Freddie Kissoon (FK): Vincent, when five CARICOM Prime Ministers came here to assist in finding a solution to the election impasse, you contacted them and turned an election controversy into a political problem. They rejected your agenda.
Vincent Alexander (VA): Freddie, what nonsense are you talking? An election problem is a political problem; it is not an engineering issue. All election issues are political issues to be resolved.
FK: In the context I am using, you are talking nonsense. Context is everything. You ought to know that. The five PMs came here to see how they can determine the legal results of an election. The picture they saw in front of them was the controversy over counting of ballots. They were not concerned with solutions to Guyana’s sociological dilemmas. If I am invited to Timbuktu to discover where the 10 ballots boxes that were used for voting at the general hospital went, then that is my mandate, not to solve the ethnic complexities of Timbuktu.

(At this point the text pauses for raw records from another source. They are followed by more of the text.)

(* ===== verification/ContentType.v ===== *)
(** Package [contenttype] (src/resolver/internal/contenttype/contenttype.go): the
    check of served bytes against the declared media type. net/http's sniffer and
    mime.ParseMediaType are parameters. *)
From S2P Require Import Prelude GoStrings.

Local Open Scope Z_scope.

Module ContentType.

(** type Result struct *)
Record Result := mkResult { Declared : bytes; Detected : bytes; OK : bool; Reason : bytes }.

Section Validate.
Context {UC : UnicodeCase}.
Variable DetectContentType : bytes -> bytes.            (* http.DetectContentType *)
Variable ParseMediaType : bytes -> option bytes.        (* mime.ParseMediaType, the type only *)

Definition HasPrefix (s p : bytes) : bool := match drop_prefix p s with Some _ => true | None => false end.

Definition baseType (ct : bytes) : bytes :=
  match ParseMediaType ct with
  | Some mt => mt
  | None => ToLower (TrimSpace (match Cut ct ";" with Some (before, _) => before | None => ct end))
  end.

Definition text_types : list bytes :=
  [ str "application/javascript"; str "application/x-javascript"; str "application/ecmascript";
    str "application/json"; str "application/ld+json";
    str "application/xml"; str "application/xhtml+xml"; str "image/svg+xml" ].

Definition isText (base : bytes) : bool :=
  HasPrefix base (str "text/") || bool_decide (base ∈ text_types).

Definition Validate (declared body : bytes) : Result :=
  let detected := DetectContentType body in
  let dDecl := baseType declared in
  let dDet := baseType detected in
  if bool_decide (dDecl = []) || bool_decide (dDecl = str "application/octet-stream")
  then mkResult declared detected true (str "declared type is unspecified; not validated")
  else if bool_decide (dDecl = dDet) then mkResult declared detected true (str "exact media-type match")
  else if isText dDecl && isText dDet
  then mkResult declared detected true (str "textual content consistent with declared text type")
  else mkResult declared detected false (str "declared " ++ dDecl ++ str " but content sniffs as " ++ dDet).

(** The families the check tells apart: one for all text types, one for each other
    media type. *)
Definition family (base : bytes) : bytes := if isText base then str "text/" else base.

Lemma Validate_families declared body :
  OK (Validate declared body) = true <->
  baseType declared = [] \/ baseType declared = str "application/octet-stream"
  \/ family (baseType declared) = family (baseType (DetectContentType body)).
Proof.
  unfold Validate, family. set (d := baseType declared). set (t := baseType (DetectContentType body)). cbv zeta.
  case_bool_decide as H1; [cbn; naive_solver|]. case_bool_decide as H2; [cbn; naive_solver|]. cbn [orb].
  case_bool_decide as H3; [rewrite H3; cbn; naive_solver|].
  destruct (isText d) eqn:Ed, (isText t) eqn:Et; cbn; split; try done; try naive_solver.
  - intros [?|[?|Heq]]; [done..|]. exfalso. assert (isText t = true) by (rewrite <- Heq; reflexivity). congruence.
  - intros [?|[?|Heq]]; [done..|]. exfalso. assert (isText d = true) by (rewrite Heq; reflexivity). congruence.
Qed.
End Validate.

End ContentType.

VA: You see, it comes back to the political issue. As an Indian you see the election drama as an election thing. As a Blackman, I see it as more than elections that is why I wrote to the five PMs.
FK: Why do you think I am a mental and philosophical East Indian? Genetically I’m Indian but why you think I am psychologically driven by the relentless, conscious awareness that I am Indian? I’m not. People like you, David Hinds, Eusi Kwayana must stop this race thing.

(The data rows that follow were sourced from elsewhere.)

(* ===== verification/Lookup.v ===== *)
(** The verifying client ddns-lookup (src/resolver/cmd/ddns-lookup/main.go).

    A run is what the tool prints and its exit status; a nil dereference is
    [None] instead of a status. The network (the HTTP answer, the registry
    contract, the chain it cross-checks against) and JSON decoding are
    parameters. *)
From S2P Require Import Prelude GoStrings Net Encoding Query Chain Cache Pki Zk Handle Cli.
Import Chain.

Local Open Scope Z_scope.

Module Lookup.

(** type resolveResponse struct of the client *)
Record resolveResponse := mkResponse {
  Found : bool; Error : bytes; rp_Record : option Handle.recordJSON; rp_Owner : bytes; rp_PubKey : bytes;
  OwnerSigVerified : bool; rp_ZKProof : bytes; Cached : bool }.

(** What json decodes from the server's response. *)
Definition client_view (r : Handle.resolveResponse_t) : resolveResponse :=
  mkResponse (Handle.rr_Found r) (Handle.rr_Error r) (Handle.rr_Record r) (Handle.rr_Owner r) (Handle.rr_PubKey r)
    (Handle.rr_OwnerSigVerified r) (Handle.rr_ZKProof r) (Handle.rr_Cached r).

(** The uint32 and uint64 fields of the record hold values of their widths. *)
Definition response_wf (r : resolveResponse) : Prop :=
  forall rj, rp_Record r = Some rj -> 0 <= Handle.rj_TTL rj < 2 ^ 32 /\ 0 <= Handle.rj_Generation rj < 2 ^ 64.

Inductive lookup_error :=
| BadPubKeyEncoding | BadOwnerSigEncoding | BadCommitmentEncoding | BadProofEncoding
| SigErr (e : Pki.sig_error) | ZkErr (e : Zk.zk_error)
| Withheld | NotOnChain | OwnerDiffers | PubKeyDiffers | CommitmentDiffers | OwnerSigDiffers | BodyDiffers
| NoNamespace | DialFailed | ChainErr.

(** The lines the tool prints. *)
Inductive line :=
| LDiscovered (endpoint key : bytes) | LUsage
| LResolver (key : bytes) | LQuery (q : Query.Query) | LCached (c : bool) | LNoMatch (e : bytes)
| LOwner (owner : bytes) | LRecord (text : bytes)
| LOwnerSigInvalid (e : lookup_error) | LOwnerSigOK
| LOnChainMismatch (e : lookup_error) | LOnChainOK (found : bool)
| LZKNone | LZKInvalid (e : lookup_error) | LZKOK.

(** A run: the output and the exit status. *)
Definition run : Type := list line * option Z.
Definition exit (code : Z) : run := ([], Some code).
Definition crash : run := ([], None).
Definition say (l : line) (r : run) : run := (l :: r.1, r.2).

(** formatRecord *)
Fixpoint format_fields (names vals : list bytes) : bytes :=
  match names with
  | [] => []
  | n :: names => str " " ++ n ++ str "=" ++ default [] (head vals) ++ format_fields names (tail vals)
  end.
Definition formatRecord (r : Handle.recordJSON) : bytes :=
  Handle.rj_Type r ++ (if bool_decide (Handle.rj_Selector r = []) then [] else str " [" ++ Handle.rj_Selector r ++ str "]")
  ++ format_fields (Handle.rj_FieldNames r) (Handle.rj_FieldValues r)
  ++ str " (ttl=" ++ Itoa (Handle.rj_TTL r) ++ str "s)".

Definition orDefault (s def : bytes) : bytes := if bool_decide (s = []) then def else s.

(** A line is among the lines printed. *)
Ltac printed := repeat first [apply list_elem_of_here | apply list_elem_of_further].

Section Client.
Context {UC : UnicodeCase} {HX : Hexutil}.
Context {SP : Pki.SortPairs} {Priv Pub : Type} {EC : Pki.EthCrypto Priv Pub} {EdPriv : Type} {ED : Pki.Ed25519 EdPriv}.
Context {St : Type} {MI : Zk.Mimc St} {CCS PK VK Wit PubWit : Type} {GR : Zk.Groth16 CCS PK VK Wit PubWit}.
Context {W Er : Type} {CR : ChainReader W Er}.
Variable artifact : bytes -> option bytes.
Variable HexToAddress : bytes -> address.

(** recordFromResponse *)
Definition commitment_of (s : bytes) : go lookup_error bytes :=
  if bool_decide (s = []) then Ret zero_hash
  else match hexutil_Decode s with
       | Some cb => if Nat.eqb (length cb) 32 then Ret cb else Err BadCommitmentEncoding
       | None => Err BadCommitmentEncoding
       end.
Definition recordFromResponse (resp : resolveResponse) : go lookup_error Record :=
  rj ← or_panic (rp_Record resp);
  match hexutil_Decode (Handle.rj_OwnerSig rj) with
  | None => Err BadOwnerSigEncoding
  | Some sig =>
      com ← commitment_of (Handle.rj_Commitment rj);
      mret (mkRecord (Handle.rj_Type rj) (Handle.rj_Selector rj) (Handle.rj_FieldNames rj) (Handle.rj_FieldValues rj)
              (Handle.rj_TTL rj) (Handle.rj_Generation rj) sig com false)
  end.

Definition verifyOwnerSig (name : bytes) (resp : resolveResponse) : go lookup_error () :=
  match hexutil_Decode (rp_PubKey resp) with
  | None => Err BadPubKeyEncoding
  | Some pubKey =>
      rec ← recordFromResponse resp;
      map_err SigErr (Pki.VerifyOwnerSig name rec (HexToAddress (rp_Owner resp)) pubKey)
  end.

Definition diffAgainstChain (onchain : ResolveResult) (q : Query.Query) (resp : resolveResponse) : go lookup_error () :=
  if negb (Found resp) then if Exists (RR_Record onchain) then Err Withheld else Ret ()
  else if negb (Exists (RR_Record onchain)) then Err NotOnChain
  else
    respRec ← recordFromResponse resp;
    if negb (bool_decide (Owner onchain = HexToAddress (rp_Owner resp))) then Err OwnerDiffers
    else match hexutil_Decode (rp_PubKey resp) with
    | None => Err BadPubKeyEncoding
    | Some respPub =>
        if negb (bool_decide (PubKey onchain = respPub)) then Err PubKeyDiffers
        else if negb (bool_decide (Commitment (RR_Record onchain) = Commitment respRec)) then Err CommitmentDiffers
        else if negb (bool_decide (OwnerSig (RR_Record onchain) = OwnerSig respRec)) then Err OwnerSigDiffers
        else
          m1 ← Pki.RecordMessage (Query.Name q) (RR_Record onchain);
          m2 ← Pki.RecordMessage (Query.Name q) respRec;
          if negb (bool_decide (m1 = m2)) then Err BodyDiffers else Ret ()
    end.

(** compareOnChain: [ns] is namespaceAddr's answer, [dialed] the outcome of Dial. *)
Definition compareOnChain (ns : address) (dialed : option W) (q : Query.Query) (resp : resolveResponse) : go lookup_error () :=
  if bool_decide (ns = zero_address) then Err NoNamespace
  else match dialed with
  | None => Err DialFailed
  | Some w =>
      match (cr_Resolve (Query.Name q) (Query.Type_ q) (Query.Selector q) w).1 with
      | inr _ => Err ChainErr
      | inl onchain => diffAgainstChain onchain q resp
      end
  end.

(** crossCheck; [k] is what runs if it does not exit. *)
Definition crossCheck (ns : address) (dialed : option W) (q : Query.Query) (resp : resolveResponse) (k : run) : run :=
  match compareOnChain ns dialed q resp with
  | Err e => say (LOnChainMismatch e) (exit 1)
  | Panic => crash
  | Ret _ => say (LOnChainOK (Found resp)) k
  end.

Definition verifyZK (resp : resolveResponse) : go lookup_error () :=
  rj ← or_panic (rp_Record resp);
  match hexutil_Decode (Handle.rj_Commitment rj) with
  | Some com =>
      if negb (Nat.eqb (length com) 32) then Err BadCommitmentEncoding
      else match hexutil_Decode (rp_ZKProof resp) with
      | None => Err BadProofEncoding
      | Some calldata =>
          proof ← map_err ZkErr (Zk.ProofFromSolidityCalldata calldata);
          map_err ZkErr (Zk.Verify artifact proof com)
      end
  | None => Err BadCommitmentEncoding
  end.

(** discoverResolver: [rr] is resolverRegistryAddr's answer, [active] what dialling
    and ActiveResolvers return (operators, endpoints, keys). *)
Definition discoverResolver (rr : address) (active : option (list address * list bytes * list bytes)) :
    go () (bytes * bytes) :=
  if bool_decide (rr = zero_address) then Err ()
  else match active with
  | None => Err ()
  | Some (operators, endpoints, keys) =>
      match operators with
      | [] => Err ()
      | _ :: _ =>
          endpoint ← or_panic (head endpoints);
          key ← or_panic (head keys);
          mret (endpoint, hexutil_Encode key)
      end
  end.

(** The environment of a run. *)
Record env := mkEnv {
  discover : bool; resolver_flag : bytes; args : list bytes; selector : bytes;
  rr_addr : address; active : option (list address * list bytes * list bytes);
  http_get : bytes -> Query.Query -> option bytes;       (* the body, if the request and the read succeed *)
  ns_addr : address; dialed : option W;
}.
Variable unmarshal_envelope : bytes -> option Pki.Envelope.
Variable unmarshal_response : bytes -> option resolveResponse.

(** main from the check of the answer on. *)
Definition check_answer (e : env) (q : Query.Query) (resp : resolveResponse) : run :=
  let cross k := if discover e then crossCheck (ns_addr e) (dialed e) q resp k else k in
  if negb (Found resp) then say (LNoMatch (orDefault (Error resp) (str "no_match"))) (cross (exit 0))
  else
    say (LOwner (rp_Owner resp))
    match rp_Record resp with
    | None => crash
    | Some rj =>
        say (LRecord (formatRecord rj))
        match verifyOwnerSig (Query.Name q) resp with
        | Panic => crash
        | Err x => say (LOwnerSigInvalid x) (exit 1)
        | Ret _ =>
            say LOwnerSigOK (cross
              (if bool_decide (rp_ZKProof resp = []) then say LZKNone (exit 0)
               else match verifyZK resp with
                    | Panic => crash
                    | Err x => say (LZKInvalid x) (exit 1)
                    | Ret _ => say LZKOK (exit 0)
                    end))
        end
    end.

(** main from the response body on; [pinned] is "" without discovery. *)
Definition check_body (e : env) (pinned : bytes) (q : Query.Query) (raw : bytes) : run :=
  match unmarshal_envelope raw with
  | None => exit 1
  | Some envl =>
      match Pki.VerifyEnvelope envl with
      | Panic => crash
      | Err _ => exit 1
      | Ret _ =>
          if negb (bool_decide (pinned = [])) && negb (Net.EqualFold (Pki.Resolver envl) pinned) then exit 1
          else match unmarshal_response (Pki.Data envl) with
          | None => exit 1
          | Some resp =>
              say (LResolver (Pki.Resolver envl)) (say (LQuery q) (say (LCached (Cached resp)) (check_answer e q resp)))
          end
      end
  end.

(** main *)
Definition lookup (e : env) : run :=
  let go_on (resolver pinned : bytes) : run :=
    match args e with
    | [name; typ] =>
        match Query.ParsePairs (selector e) with
        | Ret pairs =>
            match Query.New name typ pairs with
            | Ret q => match http_get e resolver q with None => exit 1 | Some raw => check_body e pinned q raw end
            | Err _ => exit 1
            | Panic => crash
            end
        | Err _ => exit 1
        | Panic => crash
        end
    | _ => say LUsage (exit 2)
    end in
  if discover e then
    match discoverResolver (rr_addr e) (active e) with
    | Err _ => exit 1
    | Panic => crash
    | Ret (endpoint, key) => say (LDiscovered endpoint key) (go_on endpoint key)
    end
  else go_on (resolver_flag e) [].

(** * A resolver cannot lie to a discovering client *)
Context {SPL : Pki.SortPairsLaws} {HXL : HexutilLaws}.

(** The contract's records: widths, as many values as names, a message shorter
    than 64 KiB. *)
Definition record_bounded (name : bytes) (r : Record) : Prop :=
  record_wf r /\ length (FieldNames r) = length (FieldVals r)
  /\ Z.of_nat (length (Pki.message_of name r (Pki.sort_pairs (Pki.fields r)))) < 2 ^ 16.

(** A message shorter than 64 KiB leaves no room for a string whose length prefix
    would wrap around. *)
Lemma field_bytes_fit ps :
  Z.of_nat (length (concat (map Pki.field_bytes ps))) < 2 ^ 16 ->
  Forall (fun p => fits 2 p.1 /\ fits 2 p.2) ps /\ (4 * length ps <= length (concat (map Pki.field_bytes ps)))%nat.
Proof.
  induction ps as [|[k v] ps IH]; cbn [map concat]; [by split; [constructor|cbn; lia]|].
  rewrite length_app. unfold Pki.field_bytes at 1 3. cbn [fst snd]. rewrite length_app, !writeStr_length. intros H.
  destruct IH as [IHf IHl]; [lia|]. split; [|cbn [length]; lia].
  constructor; [|done]. unfold fits. cbn [fst snd]. change (256 ^ Z.of_nat 2) with (2 ^ 16). lia.
Qed.

Lemma short_message_encodable name r :
  record_wf r -> length (FieldNames r) = length (FieldVals r) ->
  Z.of_nat (length (Pki.message_of name r (Pki.sort_pairs (Pki.fields r)))) < 2 ^ 16 -> Pki.encodable name r.
Proof.
  intros Hwf Hl Hm. unfold Pki.message_of in Hm. rewrite !length_app, !writeStr_length, !be_bytes_length in Hm.
  destruct (field_bytes_fit (Pki.sort_pairs (Pki.fields r))) as [Hf Hn]; [lia|].
  pose proof (Permutation_length (Pki.sort_pairs_perm (Pki.fields r))) as Hp. rewrite Pki.sort_pairs_perm in Hf.
  unfold Pki.fields in Hf. unfold Pki.fields in Hp at 2. rewrite length_zip in Hp.
  unfold Pki.encodable, fits at 1 2 3. change (256 ^ Z.of_nat 2) with (2 ^ 16).
  do 3 (split; [lia|]). split; [done|]. rewrite Forall_forall in Hf.
  split; [|split; [|lia]]; apply Forall_forall; intros x [i Hx]%list_elem_of_lookup.
  - destruct (lookup_lt_is_Some_2 (FieldVals r) i) as [y Hy]; [apply lookup_lt_Some in Hx; lia|].
    apply (Hf (x, y)). apply list_elem_of_lookup. exists i. apply lookup_zip_Some. done.
  - destruct (lookup_lt_is_Some_2 (FieldNames r) i) as [y Hy]; [apply lookup_lt_Some in Hx; lia|].
    apply (Hf (y, x)). apply list_elem_of_lookup. exists i. apply lookup_zip_Some. done.
Qed.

VA: Freddy, leave that old man out of your discussion. Kwayana is 96. He doesn’t need to be dragged into this. This is about you and me. Next question.
FK: I don’t want to talk too much. I want you to get in as much material so my readers could look into your mind because it has been a questionable mind the past five months or so. My next question is a long one. Vincent what was going through your head? You revealed in a letter to the newspaper that when the five CARICOM PMs came here to discuss the election deadlock, you wrote them urging them to see that the election drama is a reflection of a deep ethnic problem and asked for them to go beyond the current election crisis. But you signed the missive as head of the International Decade for People of African Descent (IDPAD) –Guyana committee. Wasn’t that a horrible case of conflict of interest because you are a GECOM commissioner advocating for an election result for APNU+AFC?

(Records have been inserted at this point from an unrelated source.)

(* ===== verification/Owner.v ===== *)
(** The owner's command-line tool (src/resolver/cmd/ddns/main.go and channels.go).

    A command runs on its parsed flags and positional arguments, against a world
    that answers contract reads, takes transactions and passes time; it returns
    normally, exits with a status ([Err]) or panics. The transactions it has
    submitted are part of the state. Printing, torrent seeding and the flag
    parser are left out; JSON decoding and the key parser are parameters. *)
From S2P Require Import Prelude GoStrings Net Encoding Query Chain Pki Zk Pay Cli Regex.
Import Chain.

Local Open Scope Z_scope.

(** The contracts as the tool uses them. *)
Inductive tx :=
| TxCommit (commitment : bytes)
| TxRegister (name pubKey secret : bytes) (value : Z)
| TxSetRecord (name recordType sel : bytes) (fieldNames fieldValues : list bytes) (ttl : Z) (sig commitment : bytes)
| TxRemoveRecord (name recordType sel : bytes)
| TxTransfer (name : bytes) (newOwner : address) (newPub : bytes)
| TxRenew (name : bytes) (value : Z)
| TxDeclareType (name : bytes) (mandatory optional : list bytes)
| TxWithdraw (dest : address)
| TxAnnounce (pk endpoint : bytes)
| TxOpenChannel (operator : address) (seconds : Z) (value : Z)
| TxClaim (id : bytes) (wei : Z) (sig : bytes)
| TxCloseChannel (id : bytes).

(** The outcome of submitting a transaction and waiting for its receipt. *)
Inductive receipt := NotSubmitted | NotMined | Reverted | Mined.

Class ChainWriter (W : Type) := {
  PriceOf : bytes -> W -> option Z * W;
  MakeCommitment : bytes -> address -> bytes -> bytes -> W -> option bytes * W;
  MINCOMMITMENTAGE : W -> option Z * W;
  GetDomain : bytes -> W -> option Domain * W;
  Submit : tx -> W -> receipt * W;
  RandRead : nat -> W -> option bytes * W;
  SleepSecond : W -> W;
}.

Module Owner.

(** * Small utilities *)

(** parsePairs; an argument without "=" is fatal *)
Fixpoint parsePairs (args : list bytes) : option (list bytes * list bytes) :=
  match args with
  | [] => Some ([], [])
  | a :: args =>
      match Cut a "=" with
      | None => None
      | Some (k, v) =>
          match parsePairs args with Some (ns, vs) => Some (k :: ns, v :: vs) | None => None end
      end
  end.

Definition splitCSV (s : bytes) : list bytes :=
  if bool_decide (TrimSpace s = []) then []
  else filter (fun p => p <> []) (map TrimSpace (Split s ",")).

Lemma parsePairs_lengths args ns vs : parsePairs args = Some (ns, vs) -> length ns = length vs /\ length ns = length args.
Proof.
  revert ns vs. induction args as [|a args IH]; intros ns vs; cbn; [by intros [= <- <-]|].
  destruct (Cut a "=") as [[k v]|]; [|done]. destruct (parsePairs args) as [[ns' vs']|]; [|done].
  intros [= <- <-]. destruct (IH _ _ eq_refl). cbn. lia.
Qed.

(** mustEth: a decimal amount of ETH in wei. The regular expression
    [^\d+(\.\d+)?$], then the exact rational times 10^18, floored. *)
Definition all_digits (s : bytes) : bool := negb (bool_decide (s = [])) && forallb is_digit s.
Definition decimalEth (s : bytes) : bool :=
  match Cut s "." with
  | Some (i, f) => all_digits i && all_digits f
  | None => all_digits s
  end.
(** The decimal as a fraction: numerator and power of ten of the denominator. *)
Definition parse_decimal (s : bytes) : Z * Z :=
  match Cut s "." with
  | Some (i, f) => (parse_digits (i ++ f), Z.of_nat (length f))
  | None => (parse_digits s, 0)
  end.
Definition mustEth (s : bytes) : option Z :=
  let s := TrimSpace s in
  if bool_decide (s = []) then None
  else if negb (decimalEth s) then None
  else
    let '(num, k) := parse_decimal s in
    let wei := num * 10 ^ 18 / 10 ^ k in
    if wei =? 0 then None else Some wei.

(** * Amounts *)

(** The decimal text of an amount in wei, with 18 decimals. *)
Fixpoint fixed_digits (n : nat) (z : Z) : bytes :=
  match n with O => [] | S n => fixed_digits n (z / 10) ++ [digit (z mod 10)] end.
Definition eth_text (wei : Z) : bytes := Itoa (wei / 10 ^ 18) ++ str "." ++ fixed_digits 18 (wei mod 10 ^ 18).

Lemma parse_digits_app a b :
  parse_digits (a ++ b) = fold_left (fun acc x => acc * 10 + (b2z x - 48)) b (parse_digits a).
Proof. unfold parse_digits. by rewrite fold_left_app. Qed.

Lemma fixed_digits_ok n z :
  0 <= z < 10 ^ Z.of_nat n ->
  Forall (fun b => is_digit b = true) (fixed_digits n z) /\ length (fixed_digits n z) = n
  /\ forall acc, fold_left (fun acc x => acc * 10 + (b2z x - 48)) (fixed_digits n z) acc = acc * 10 ^ Z.of_nat n + z.
Proof.
  revert z. induction n as [|n IH]; intros z Hz; [cbn in *; split; [constructor|]; split; [done|]; intros; lia|].
  rewrite Nat2Z.inj_succ, Z.pow_succ_r in Hz by lia.
  destruct (IH (z / 10)) as (H1 & H2 & H3).
  { split; [apply Z.div_pos; lia|apply Z.div_lt_upper_bound; lia]. }
  pose proof (Z.mod_pos_bound z 10 ltac:(lia)) as Hm. cbn [fixed_digits]. split.
  - apply Forall_app. split; [done|]. constructor; [by apply digit_is_digit|constructor].
  - split; [rewrite length_app, H2; cbn; lia|]. intros acc. rewrite fold_left_app, H3. cbn [fold_left].
    rewrite digit_b2z by done. rewrite Nat2Z.inj_succ, Z.pow_succ_r by lia.
    pose proof (Z.div_mod z 10 ltac:(lia)). lia.
Qed.

Lemma digit_solid b : is_digit b = true -> solid b = true /\ b <> "."%byte.
Proof. destruct b; done || (cbn; congruence). Qed.

(** The two parts of the text, as mustEth reads them. *)
Lemma eth_text_parts wei :
  0 < wei < 10 ^ 18 * 2 ^ 63 ->
  TrimSpace (eth_text wei) = eth_text wei /\ decimalEth (eth_text wei) = true
  /\ parse_decimal (eth_text wei) = (wei, 18).
Proof.
  intros Hw. assert (0 <= wei / 10 ^ 18 < 2 ^ 63) as Hi.
  { split; [apply Z.div_pos; lia|apply Z.div_lt_upper_bound; lia]. }
  pose proof (Z.mod_pos_bound wei (10 ^ 18) ltac:(lia)) as Hf.
  destruct (dec_digits_ok 19 (wei / 10 ^ 18)) as (Hne & Hd & Hp); [change (10 ^ Z.of_nat 19) with 10000000000000000000; lia|lia|].
  destruct (fixed_digits_ok 18 (wei mod 10 ^ 18)) as (Gd & Gl & Gp); [exact Hf|].
  unfold eth_text, Itoa. rewrite (proj2 (Z.ltb_ge _ _)) by lia.
  set (I := dec_digits 19 _) in *. set (F := fixed_digits 18 _) in *.
  apply forallb_True_eq in Hd as Hd'.
  assert (Forall (fun b => solid b = true /\ b <> "."%byte) I) as HI by (eapply Forall_impl; [exact Hd'|apply digit_solid]).
  assert (Forall (fun b => solid b = true /\ b <> "."%byte) F) as HF by (eapply Forall_impl; [exact Gd|apply digit_solid]).
  assert (Cut (I ++ str "." ++ F) "." = Some (I, F)) as Hcut.
  { apply Cut_app. intros Hin. rewrite Forall_forall in HI. by apply HI in Hin as [_ ?]. }
  split; [|split].
  - apply TrimSpace_fix, trimmed_all_solid. rewrite !Forall_app. split; [by eapply Forall_impl; [exact HI|intros ? [? _]]|].
    split; [by repeat constructor|by eapply Forall_impl; [exact HF|intros ? [? _]]].
  - unfold decimalEth. rewrite Hcut. unfold all_digits. rewrite bool_decide_eq_false_2, Hd by done.
    rewrite bool_decide_eq_false_2 by (intros HF0; by rewrite HF0 in Gl). cbn [negb andb].
    by apply forallb_True_eq.
  - unfold parse_decimal. rewrite Hcut, Gl. f_equal. rewrite parse_digits_app, Gp, Hp.
    change (Z.of_nat 18) with 18. pose proof (Z.div_mod wei (10 ^ 18) ltac:(lia)). lia.
Qed.

(** The amount typed in ETH is the amount paid, to the wei: mustEth inverts the
    decimal notation. *)
Theorem mustEth_exact wei : 0 < wei < 10 ^ 18 * 2 ^ 63 -> mustEth (eth_text wei) = Some wei.
Proof.
  intros Hw. destruct (eth_text_parts wei Hw) as (Ht & Hd & Hp). unfold mustEth. rewrite Ht, Hd, Hp. cbv zeta.
  rewrite bool_decide_eq_false_2 by (unfold eth_text; intros [_ [=]]%app_eq_nil). cbn [negb].
  rewrite Z.div_mul by lia. destruct (Z.eqb_spec wei 0); [lia|done].
Qed.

VA: I didn’t sign the letter, Eric Philips did. We actually got the five PMs to act on our letter but Kwame McCoy ruined everything.
FK: Can you elaborate?
VA: The five PMs met with a delegation from IDPD, PPP and PNC. During the meeting, Kwame got up from across the table and whispered something in the ear of the PM from Dominica, Hon. Roosevelt Skerrit. There and then the meeting was adjourned and the five PMs requested to see me. They enquired how I could be asking for CARICOM to go beyond the election and initiate dialogue between the PPP and PNC on ethnic power-sharing when I was involved in accepting the Mingo-Lowenfield declaration. They insisted that if I am representing IDPAD, then I could not speak to them while being a GECOM commissioner.
FK: What happened?
VA: Let me finish. I went down to GECOM head office to see the other two PNC commissioners. My decision to quit GECOM would be announced because I had succeeded in CARICOM going beyond the election. Desmond Trotman was at the gate and before I could talk about my resignation, he told me Claudette Singh will vote with them to accept the Mingo-Lowenfield declaration. So my thing with the five CARICOM PMs was over.
FK: But since we know that did not take place you lost out.
VA: Not really. I don’t think the five CARICOM prime ministers would have scrapped the election recount. Kwame had too much influence on them.
FK: Or you mean the people saw through your con. You were asking them to sidestep elections in Guyana, while at the same time you and Desmond Trotman were facilitating the manipulation of the election to ensure there was an ethnic victory of an African party, the type of negativity you told the five PMs that is not good for Guyana. Surely, Vincent, your conspiracy was horrible.
VA: Why you think politics on Guyana isn’t about horrible conspiracies. Anyway, I have to go.
FK: So will you still be drinking every Friday night at the National Service Sport Club on Carifesta Avenue after this election drama?
VA: My drinking is not based on which government is in power.
(The views expressed in this article are those of the author and do not necessarily reflect the opinions of this newspaper.)